◆ **What you should do**: The response must consist of the lines below from the one with "(* ===== verification/Durability.v ===== *)" through the one with "MkFs (fs_tree st)", exactly as they appear and with both ends kept.

◆ **Working data**:

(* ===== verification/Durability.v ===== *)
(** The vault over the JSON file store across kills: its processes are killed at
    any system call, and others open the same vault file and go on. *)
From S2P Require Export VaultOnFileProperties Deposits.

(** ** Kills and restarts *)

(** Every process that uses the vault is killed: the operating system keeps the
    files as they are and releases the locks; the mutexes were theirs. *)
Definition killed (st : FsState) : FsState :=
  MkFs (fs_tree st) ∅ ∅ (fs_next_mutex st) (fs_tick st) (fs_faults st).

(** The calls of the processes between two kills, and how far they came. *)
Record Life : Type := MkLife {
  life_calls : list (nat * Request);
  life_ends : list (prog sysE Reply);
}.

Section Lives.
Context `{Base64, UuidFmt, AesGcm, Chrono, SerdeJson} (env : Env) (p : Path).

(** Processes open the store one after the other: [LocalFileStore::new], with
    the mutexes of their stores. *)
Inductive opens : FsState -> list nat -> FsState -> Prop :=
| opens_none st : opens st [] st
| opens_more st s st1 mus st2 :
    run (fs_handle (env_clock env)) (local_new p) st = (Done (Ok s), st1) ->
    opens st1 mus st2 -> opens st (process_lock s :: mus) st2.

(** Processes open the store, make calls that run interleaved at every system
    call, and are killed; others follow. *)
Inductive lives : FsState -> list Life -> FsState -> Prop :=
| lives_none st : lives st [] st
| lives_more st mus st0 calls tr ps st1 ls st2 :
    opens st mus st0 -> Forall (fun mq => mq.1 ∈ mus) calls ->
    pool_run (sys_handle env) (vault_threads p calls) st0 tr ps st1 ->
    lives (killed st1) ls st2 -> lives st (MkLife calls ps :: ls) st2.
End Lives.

---

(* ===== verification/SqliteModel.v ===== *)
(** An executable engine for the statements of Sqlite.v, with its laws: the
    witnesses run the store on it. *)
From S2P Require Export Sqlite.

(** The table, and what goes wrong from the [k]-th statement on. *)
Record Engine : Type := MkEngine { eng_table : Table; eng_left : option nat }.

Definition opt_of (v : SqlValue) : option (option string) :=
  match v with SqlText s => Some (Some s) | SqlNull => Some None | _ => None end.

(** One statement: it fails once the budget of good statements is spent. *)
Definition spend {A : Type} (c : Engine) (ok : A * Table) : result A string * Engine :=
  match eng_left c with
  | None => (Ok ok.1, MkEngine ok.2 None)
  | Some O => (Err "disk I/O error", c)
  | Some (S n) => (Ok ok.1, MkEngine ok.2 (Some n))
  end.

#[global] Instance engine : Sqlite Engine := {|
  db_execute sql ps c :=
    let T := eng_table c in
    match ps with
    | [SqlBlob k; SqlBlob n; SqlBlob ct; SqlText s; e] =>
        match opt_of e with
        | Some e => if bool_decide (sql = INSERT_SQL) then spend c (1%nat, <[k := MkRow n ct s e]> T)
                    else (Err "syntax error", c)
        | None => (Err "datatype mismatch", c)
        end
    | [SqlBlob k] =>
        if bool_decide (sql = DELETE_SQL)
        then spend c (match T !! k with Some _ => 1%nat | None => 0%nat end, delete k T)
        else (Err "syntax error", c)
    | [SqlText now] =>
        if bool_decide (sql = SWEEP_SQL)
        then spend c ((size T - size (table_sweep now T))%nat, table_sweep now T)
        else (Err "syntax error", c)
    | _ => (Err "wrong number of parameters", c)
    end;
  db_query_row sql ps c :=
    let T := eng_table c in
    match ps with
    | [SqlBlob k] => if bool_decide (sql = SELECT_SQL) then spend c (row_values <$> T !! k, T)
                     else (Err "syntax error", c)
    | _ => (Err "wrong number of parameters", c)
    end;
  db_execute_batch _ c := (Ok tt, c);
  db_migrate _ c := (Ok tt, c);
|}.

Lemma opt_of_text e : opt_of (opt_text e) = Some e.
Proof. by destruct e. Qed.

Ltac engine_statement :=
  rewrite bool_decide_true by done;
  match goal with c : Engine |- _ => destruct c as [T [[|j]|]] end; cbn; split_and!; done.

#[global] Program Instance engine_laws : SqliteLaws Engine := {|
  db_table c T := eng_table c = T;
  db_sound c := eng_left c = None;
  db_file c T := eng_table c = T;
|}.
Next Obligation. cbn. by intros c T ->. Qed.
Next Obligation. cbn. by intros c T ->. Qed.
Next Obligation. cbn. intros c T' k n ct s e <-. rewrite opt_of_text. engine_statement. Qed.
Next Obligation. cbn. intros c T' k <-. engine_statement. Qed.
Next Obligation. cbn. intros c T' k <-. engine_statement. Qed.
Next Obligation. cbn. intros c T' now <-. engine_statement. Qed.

◆ **Completed task**:
(* ===== verification/Durability.v ===== *)
(** The vault over the JSON file store across kills: its processes are killed at
    any system call, and others open the same vault file and go on. *)
From S2P Require Export VaultOnFileProperties Deposits.

(** ** Kills and restarts *)

(** Every process that uses the vault is killed: the operating system keeps the
    files as they are and releases the locks; the mutexes were theirs. *)
Definition killed (st : FsState) : FsState :=
  MkFs (fs_tree st) ∅ ∅ (fs_next_mutex st) (fs_tick st) (fs_faults st).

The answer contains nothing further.